Another passenger got the phrase “Life is a Wonderful” tattooed on his chest in Swedish. Unfortunately, both he and the tattooist knew no Swedish, so his tattoo was just a jumbled line of characters. He thought it was kind of cool having a misspelled tattoo and he used it frequently as an intro line when chatting up Scandinavian backpackers. Ah well, it worked for him.

Another passenger (yep it’s still going) cut his foot while beach swimming on an ocean rock and as a consequence of his rejecting immediate medical attention, he developed a serious blood infection. And finally, another passenger decided to take out his scooter for a morning spin (while drunk) and he drove into wall, badly injuring his foot. Seeing the alarming medical bills the other passengers incurred, he also rejected medical attention, deciding sleep off his serious foot injury causing blood to be spilt all over his sheets. Mmm yum.

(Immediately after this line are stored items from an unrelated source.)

(** * compression-webpack-plugin: a shallow embedding of [src/index.js]

    The development follows the source file top to bottom: the values the
    plugin exchanges with its host (webpack, zlib, the cache), the
    constructor, the relation-name derivation, the candidate selection of
    [compress], the per-asset task with its suspension points, and the
    join of all tasks.  Calls into the host are recorded as effects and
    interpreted over an explicit compilation state. *)

From Stdlib Require Import ZArith String Ascii List Bool Lia.
From Stdlib Require Import Floats.
From stdpp Require Import base option list gmap strings.
Import ListNotations.

Set Default Proof Using "Type".
Set Warnings "-register-all".
Local Open Scope Z_scope.

(** ** JavaScript data *)

(** A Node [Buffer]: a sequence of bytes. *)
Definition Buffer : Type := list Byte.byte.

#[global] Instance byte_eq_dec : EqDecision Byte.byte := Byte.byte_eq_dec.

(** [Buffer.from(string)] for the strings of this model (one byte per
    character). *)
Definition Buffer_from (s : string) : Buffer := list_byte_of_string s.

(** A JavaScript number is a binary64 float; [buffer.length] is an
    integer below 2^53 and converts exactly. *)
Definition number_of_length (n : nat) : float :=
  PrimFloat.of_uint63 (Uint63.of_Z (Z.of_nat n)).

(** Values found in [compressionOptions]. *)
Inductive JSValue : Type :=
| JSUndefined
| JSNull
| JSBool (b : bool)
| JSNumber (n : Z)
| JSString (s : string)
| JSObject (fields : list (string * JSValue)).

Definition JSValue_eq_dec : forall x y : JSValue, {x = y} + {x <> y}.
Proof.
  fix IH 1.
  intros x y; destruct x, y; try (right; discriminate); try (left; reflexivity).
  - destruct (bool_dec b b0); [left; congruence | right; congruence].
  - destruct (Z.eq_dec n n0); [left; congruence | right; congruence].
  - destruct (string_dec s s0); [left; congruence | right; congruence].
  - assert (H : {fields = fields0} + {fields <> fields0}).
    { revert fields0. induction fields as [|[k v] l IHl]; intros [|[k' v'] l'];
        try (right; discriminate); try (left; reflexivity).
      destruct (string_dec k k'); [| right; congruence].
      destruct (IH v v'); [| right; congruence].
      destruct (IHl l'); [left; congruence | right; congruence]. }
    destruct H; [left; congruence | right; congruence].
Defined.

#[global] Instance JSValue_eq_decision : EqDecision JSValue := JSValue_eq_dec.

(** [compressionOptions]: an object used as a map from option names to
    values. *)
Abbreviation CompressionOptions := (gmap string JSValue).

(** A thrown or reported [Error]. *)
Record Error : Type := mkError { message : string }.

#[global] Instance Error_eq_dec : EqDecision Error.
Proof. solve_decision. Defined.

(** The result of evaluating code that may throw. *)
Inductive Completion (A : Type) : Type :=
| Normal (a : A)
| Throw (e : Error).
Arguments Normal {A} a.
Arguments Throw {A} e.

(** Sequencing: what follows runs only after a normal completion. *)
Definition Completion_bind {A B : Type} (m : Completion A) (f : A -> Completion B)
  : Completion B :=
  match m with
  | Normal a => f a
  | Throw e => Throw e
  end.

(** What an algorithm hands to its callback: an error, a [Buffer], or a
    value that is not a [Buffer] (here a string) and goes through
    [Buffer.from].  An algorithm that never calls its callback (a
    synchronous function of [zlib] such as [deflateSync], which returns
    its result instead) leaves the promise of [runCompressionAlgorithm]
    pending for ever; it has no value here, and no property below speaks
    of one. *)
Inductive CallbackResult : Type :=
| CallbackError (error : Error)
| CallbackBuffer (result : Buffer)
| CallbackString (result : string).

(** [AlgorithmFunction]: [(input, options, callback) => void], read as the
    value the callback receives; the same input and options give the same
    value. *)
Definition AlgorithmFunction : Type := Buffer -> CompressionOptions -> CallbackResult.

(** [options.algorithm]: a name looked up in [zlib], or a function.  A
    function carries the text [serialize] prints for it. *)
Inductive Algorithm : Type :=
| AlgorithmName (name : string)
| AlgorithmFn (code : string) (fn : AlgorithmFunction).

(** [options.filename]: a template string, or a function of the path
    data (here the asset's file name), with the text [serialize] prints
    for it. *)
Inductive Filename : Type :=
| FilenameTemplate (template : string)
| FilenameFn (code : string) (fn : string -> string).

(** [options.deleteOriginalAssets]:
    [boolean | "keep-source-map" | (name) => boolean]. *)
Inductive DeleteOriginalAssets : Type :=
| DeleteBool (b : bool)
| DeleteKeepSourceMap
| DeleteFn (fn : string -> bool).

(** A [Rule] is a regular expression or a string; [Rules] is one rule or
    an array of them. *)
Inductive Rule : Type :=
| RuleRegExp (pattern : string)
| RuleString (s : string).

Definition Rules : Type := list Rule.

(** The options object as the caller writes it: every property may be
    missing. *)
Record PluginOptions : Type := mkPluginOptions {
  o_test : option Rules;
  o_include : option Rules;
  o_exclude : option Rules;
  o_algorithm : option Algorithm;
  o_compressionOptions : option CompressionOptions;
  o_filename : option Filename;
  o_threshold : option float;
  o_minRatio : option float;
  o_deleteOriginalAssets : option DeleteOriginalAssets;
}.

(** [InternalPluginOptions]: [this.options] after defaults. *)
Record InternalPluginOptions : Type := mkInternalPluginOptions {
  test : option Rules;
  include : option Rules;
  exclude : option Rules;
  algorithm : Algorithm;
  compressionOptions : CompressionOptions;
  filename : Filename;
  threshold : float;
  minRatio : float;
  deleteOriginalAssets : DeleteOriginalAssets;
}.

(** A plugin instance: [this.options] and the resolved [this.algorithm]. *)
Record CompressionPlugin : Type := mkCompressionPlugin {
  options : InternalPluginOptions;
  this_algorithm : AlgorithmFunction;
}.

(** ** Strings *)

Definition dquote : string := String (ascii_of_nat 34) EmptyString.

(** [s.indexOf(c)] for a one-character needle: the index of the first
    occurrence, or -1. *)
Fixpoint indexOf (s : string) (c : ascii) : Z :=
  match s with
  | EmptyString => -1
  | String a rest =>
      if Ascii.eqb a c then 0
      else let i := indexOf rest c in if i <? 0 then -1 else i + 1
  end.

(** [s.slice(0, index)] for [0 <= index]. *)
Definition slice_to (s : string) (index : Z) : string :=
  substring 0 (Z.to_nat index) s.

(** [s.slice(1)]. *)
Definition slice1 (s : string) : string :=
  match s with
  | EmptyString => EmptyString
  | String _ rest => rest
  end.

(** [needle] occurs in [s]. *)
Fixpoint includes (s needle : string) : bool :=
  String.prefix needle s ||
  match s with
  | EmptyString => false
  | String _ rest => includes rest needle
  end.

(** [/(\[name]|\[base]|\[file])/.test(template)]. *)
Definition has_name_placeholder (template : string) : bool :=
  includes template "[name]" || includes template "[base]" || includes template "[file]".

(** ** The host: what the plugin imports and is handed *)

Class Host : Type := {
  (** [validate(schema, options || {}, ...)] of schema-utils over
      [options.json]: [Some msg] when it throws. *)
  validate : option PluginOptions -> option string;
  (** [zlib[name]]: [None] when the property is missing (falsy).  A
      property that is not a function throws when called, which
      [runCompressionAlgorithm] turns into a rejection like any error of an
      algorithm. *)
  zlib : string -> option AlgorithmFunction;
  (** [path.extname]. *)
  extname : string -> string;
  (** [crypto.createHash("md5").update(text).digest("hex")]. *)
  md5_hex : string -> string;
  (** [ModuleFilenameHelpers.matchObject(options, name)]. *)
  matchObject : InternalPluginOptions -> string -> bool;
  (** [compilation.getPath(filename, { filename: name })]. *)
  getPath : Filename -> string -> string;
}.

(** [zlib.constants]. *)
Definition Z_BEST_COMPRESSION : Z := 9.
Definition BROTLI_PARAM_QUALITY : string := "1".
Definition BROTLI_MAX_QUALITY : Z := 11.

(** ** The constructor *)

(** The table of lines 162-179, indexed by the algorithm name, with
    [|| {}] for a name that is not in it. *)
Definition defaultCompressionOptions (name : string) : CompressionOptions :=
  if String.eqb name "gzip" then {[ "level" := JSNumber Z_BEST_COMPRESSION ]}
  else if String.eqb name "deflate" then {[ "level" := JSNumber Z_BEST_COMPRESSION ]}
  else if String.eqb name "deflateRaw" then {[ "level" := JSNumber Z_BEST_COMPRESSION ]}
  else if String.eqb name "brotliCompress" then
    {[ "params" := JSObject [(BROTLI_PARAM_QUALITY, JSNumber BROTLI_MAX_QUALITY)] ]}
  else ∅.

Sleeping off a toe injury.

So I’m kinda glad I missed a plane, received a Turkish beating and watched a bad movie. Sure beats burning your neck, dislocating your shoulder, splitting your lip, injuring your foot and displaying flamboyant and misspelled tattoos. Yep, I’m lucky.

I’m not really a fan of raves but I really enjoyed the Full Moon Party, if only to hear the pick up lines heard around the beach. If you’re going to shove 10,000 drunken backpackers together, you’re guaranteed some text book sleaze and damn, was it funny. I saw two Australian guys stopping girls on the beach asking them if they wanted to see them perform a back flip, proposing that one would flip off the other’s back. The girls would reply yes, to which the guys would say “well only if you fuck me first!” Horrified (but sometimes laughing), the girls would walk off only to have the Australian guys make the same to proposition the next passing girl.

On the beach I met three Dutch girls looking for their friend, Susie. After a short description I told them I hadn’t seen her. There was also an American guy in the nearby surf who assured us he hadn’t seen her either. Suddenly the surf receded, only to reveal Susie on her knees servicing him. As the surf rolled back up to his waist, the guy went bright red and again Susie disappeared. Oh, Susie! Don’t you know about the tides – you would have got away with it if it wasn’t for the pull of the moon! It’s actually remarkable how Susie could hold her breath and stay on her knees in the surf… Susie sure was talented!

There’s also a darker side of all the full moon party… I met a girl who said that she was sitting on the beach when a seemingly polite Australian bloke (there’s a theme developing here) sat down next to her. Only seconds into a conversation he pinned her to the ground and started to undo his belt buckle. She quickly kneed him in the groin just as a policeman appeared, who accused her of assault. Luckly a ladyboy saw the whole event and told the policeman the full story. Phew.

Yes, so I finally had some luck in not getting injured and I enjoyed the Full Moon Party! I’ll be keen to go back but I’ll be wary of flaming ropes, flamboyant dogs and back flipping Australians!

Oh, and I wasn’t the Australian mentioned in both of these stories.